Protocolado na manhã desta terça-feira (16), o Projeto de Lei nº 3125/2026, de autoria do Deputado Federal Delegado Palumbo (PODE/SP), propõe uma mudança estrutural no Código Penal brasileiro (Decreto-Lei nº 2.848/1940). O texto visa incluir a proibição de criar, manter, administrar ou utilizar contas em redes sociais e plataformas digitais como um dos efeitos da condenação por crimes hediondos e equiparados.
A medida é direcionada especificamente a delitos dessa natureza extrema (como homicídios qualificados, latrocínios, estupros, tráfico de drogas e terrorismo) que tenham sido executados por meio digitais ou que possuam relação direta com eles.
Segundo o texto articulado pelo parlamentar, a restrição não se dará de forma automática. Caberá ao juiz responsável aplicar a medida de forma motivada na sentença transitada em julgado, avaliando os antecedentes, a gravidade concreta e o risco de reiteração do réu.
O projeto define balizas temporais rígidas para a eficácia da norma:
Durante o cumprimento da pena: A proibição do uso de perfis, canais ou serviços de transmissão ao vivo é absoluta.
Após a extinção da pena: A restrição digital poderá ser estendida e mantida por até 20 anos.

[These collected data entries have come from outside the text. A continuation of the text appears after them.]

Lemma pt_level_round_eq :
  level_round b s k p =
    (round_book,
     (remaining (node b i) =? q) &&
       negb (bool_decide (fst <$> begin s (levels round_book s) = Some p)),
     round_events (id (node b k)) (resting b i) (remaining (node b k))).
Proof.
  unfold level_round. rewrite (core_levels _ _ _ Hok), Hqueue, default_level.
  unfold entry. cbn [head first_or].
  assert ((if remaining (node b k) <? remaining (node b i) then remaining (node b k)
    else remaining (node b i)) = q) as ->.
  { unfold q. destruct (Z.ltb_spec (remaining (node b k)) (remaining (node b i))); lia. }
  fold b1. fold b2.
  assert (id (node b2 i) = id (node b i) /\ remaining (node b2 i) = remaining (node b i) - q /\
    id (node b2 k) = id (node b k)) as (-> & -> & ->).
  { rewrite !node_b2 by lia. rewrite (decide_False (P := k = i)) by (intros E; by apply differ).
    by rewrite !decide_True by done. }
  unfold round_events, round_quantity. cbn [rest_remaining rest_id rest_price resting]. fold q.
  destruct place as (_ & Es & ->). pose proof b3_i as H3. unfold round_book, b3, st in *. cbv zeta.
  destruct (Z.eqb_spec (remaining (node b i) - q) 0), (Z.eqb_spec (remaining (node b i)) q); try lia.
  - unfold unlink. rewrite !H3. updates. cbn [id side].
    rewrite Es. by replace (remaining (node b i) - q) with 0 by lia.
  - rewrite H3. by updates.
Qed.

Lemma round_ok :
  core_ok round_book round_list [k] /\ live round_book round_list /\
  node round_book k = (node b k) <| remaining := remaining (node b k) - q |> /\
  orders round_book round_list = BookSpec.reduce (orders b l) (id (node b i)) q /\
  _capacity round_book = _capacity b.
Proof.
  rewrite b3_orders. unfold round_book, round_list.
  assert (forall j, j ∈ l -> j <> i -> remaining (node b3 j) = remaining (node b j)) as Hrest.
  { intros j Hj Hne. apply (pt_resting_range b l [k] Hok) in Hj as Hr.
    rewrite node_b3, !decide_False; [done|by intros ->|done|lia]. }
  destruct (Z.eqb_spec (remaining (node b i)) q) as [E|E].
  - rewrite decide_True by done.
    assert (queue_at b3 l (side (node b3 i)) (price (node b3 i)) = [] ++ i :: rest) as Hq.
    { rewrite b3_i. updates. cbn [side price]. destruct place as (_ & -> & ->).
      rewrite (queue_at_ext b b3); [done|]. intros j Hj. apply (pt_resting_range b l [k] Hok) in Hj as Hr.
      rewrite node_b3 by lia. repeat case_decide; subst; by updates. }
    pose proof (pt_unlink_core b3 l [k] i b3_core Hi [] rest Hq) as Hc.
    assert (forall j, 0 <= j -> strip (node (unlink b3 i) j) = strip (node b3 j)) as Hs
      by apply (unlink_strip b3 l [k] i b3_core Hi [] rest Hq).
    pose proof (pt_release_core _ _ _ _ Hc) as Hr. destruct (pt_release_orders _ _ _ _ Hc) as [Ho Hl].
    split_and!; [done| | | |].
    + apply Hl. intros j [Hne Hj]%elem_without. apply (pt_resting_range b l [k] Hok) in Hj as Hrj.
      destruct (pt_strip_fields _ _ (Hs j ltac:(lia))) as (_ & _ & -> & _).
      rewrite Hrest by done. by apply Hlive.
    + rewrite (pt_release_reads _ (without i l) [k] i Hc) by (apply elem_of_app; right; by left).
      rewrite (unlink_other b3 l [k] i b3_core Hi [] rest Hq), b3_k; [done|lia|].
      intros [? _]%queue_at_elem. done.
    + rewrite Ho. apply (pt_orders_payload _ _ Hs). intros j [_ Hj]%elem_without.
      apply (pt_resting_range b l [k] Hok) in Hj. lia.
    + pose proof (unlink_frame b3 l [k] i b3_core Hi [] rest Hq) as Hf.
      change (_capacity (release (unlink b3 i) i)) with (_capacity (unlink b3 i)).
      unfold frame in Hf. by injection Hf as -> _ _ _ _.
  - rewrite decide_False by done. split_and!; [done| |done|done|done].
    intros j Hj. destruct (decide (j = i)) as [->|Hne]; [|rewrite Hrest by done; by apply Hlive].
    rewrite b3_i. updates. cbn [remaining]. lia.
Qed.
End round.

Bloqueio de Vantagens: Fica terminantemente proibida a monetização de conteúdos, a realização de lives, a promoção pessoal ou qualquer obtenção de ganho econômico via plataformas de internet.

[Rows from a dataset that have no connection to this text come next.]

(* ===== verification/Samples.v ===== *)
(** * Encoded messages

    A few concrete ITCH messages of the instrument with locate 7, on which the
    properties of the other files are exercised. *)

From S2P Require Import Prelude Itch50.

(** Ten shares to buy at 100. *)
Definition add_message (id : Z) : list Z :=
  [65; 0; 7; 0; 0; 0; 0; 0; 0; 0; 1] ++ itch50.be_bytes 8 id ++ [66; 0; 0; 0; 10] ++
  replicate 8 32 ++ [0; 0; 0; 100].

(** Four shares executed. *)
Definition execute_message (id match_id : Z) : list Z :=
  [69; 0; 7; 0; 0; 0; 0; 0; 0; 0; 2] ++ itch50.be_bytes 8 id ++ [0; 0; 0; 4] ++ itch50.be_bytes 8 match_id.

(** Three shares cancelled. *)
Definition cancel_message (id : Z) : list Z :=
  [88; 0; 7; 0; 0; 0; 0; 0; 0; 0; 3] ++ itch50.be_bytes 8 id ++ [0; 0; 0; 3].

Definition delete_message (id : Z) : list Z :=
  [68; 0; 7; 0; 0; 0; 0; 0; 0; 0; 4] ++ itch50.be_bytes 8 id.

(** Replaced by five shares at 101. *)
Definition replace_message (id new_id : Z) : list Z :=
  [85; 0; 7; 0; 0; 0; 0; 0; 0; 0; 5] ++ itch50.be_bytes 8 id ++ itch50.be_bytes 8 new_id ++
  [0; 0; 0; 5; 0; 0; 0; 101].

(** An order of another instrument. *)
Definition foreign_message (id : Z) : list Z :=
  [65; 0; 8; 0; 0; 0; 0; 0; 0; 0; 6] ++ itch50.be_bytes 8 id ++ [83; 0; 0; 0; 9] ++
  replicate 8 32 ++ [0; 0; 0; 99].

(** The stock directory message of the symbol A at locate 7. *)
Definition directory_message : list Z :=
  [82; 0; 7; 0; 0; 0; 0; 0; 0; 0; 0; 65] ++ replicate 27 32.

Definition is_byteb (b : Z) : bool := (0 <=? b) && (b <? 256).

Lemma bytes_ok l : forallb is_byteb l = true -> Forall itch50.is_byte l.
Proof.
  intros Hf. apply Forall_forall. intros b Hb%list_elem_of_In.
  rewrite forallb_forall in Hf. specialize (Hf b Hb). unfold is_byteb, itch50.is_byte in *. lia.
Qed.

Para assegurar que a restrição seja cumprida, o texto prevê que o Poder Judiciário notificará diretamente os provedores de aplicação de internet para executarem os bloqueios, suspensões ou exclusões das contas, bem como impedir novas criações pelo condenado.
Caso a ordem seja desrespeitada, as punições variam conforme o momento do processo:
Durante a execução da pena: O detento perderá benefícios executórios e o ato será classificado como falta grave.
Após o encerramento da pena: Será aplicada multa fixada pelo juízo da execução, além de o indivíduo responder pelo crime de desobediência a decisão judicial sobre perda ou suspensão de direito.
Na exposição de motivos do PL, o Deputado Delegado Palumbo argumenta que o ambiente virtual tem sido desvirtuado por condenados para fazer apologia de crimes, intimidar testemunhas e vítimas, propagar discursos de ódio e, de modo ultrajante, obter enriquecimento e fama decorrentes de suas condutas ilícitas.
O autor salienta que o projeto não configura censura, mas sim uma limitação proporcional de direitos fundamentais em prol da segurança pública e da proteção social, buscando frear a espetacularização do crime no espaço cibernético. A proposta legislativa inicia agora sua tramitação regular nas comissões da Câmara dos Deputados antes de seguir para votação.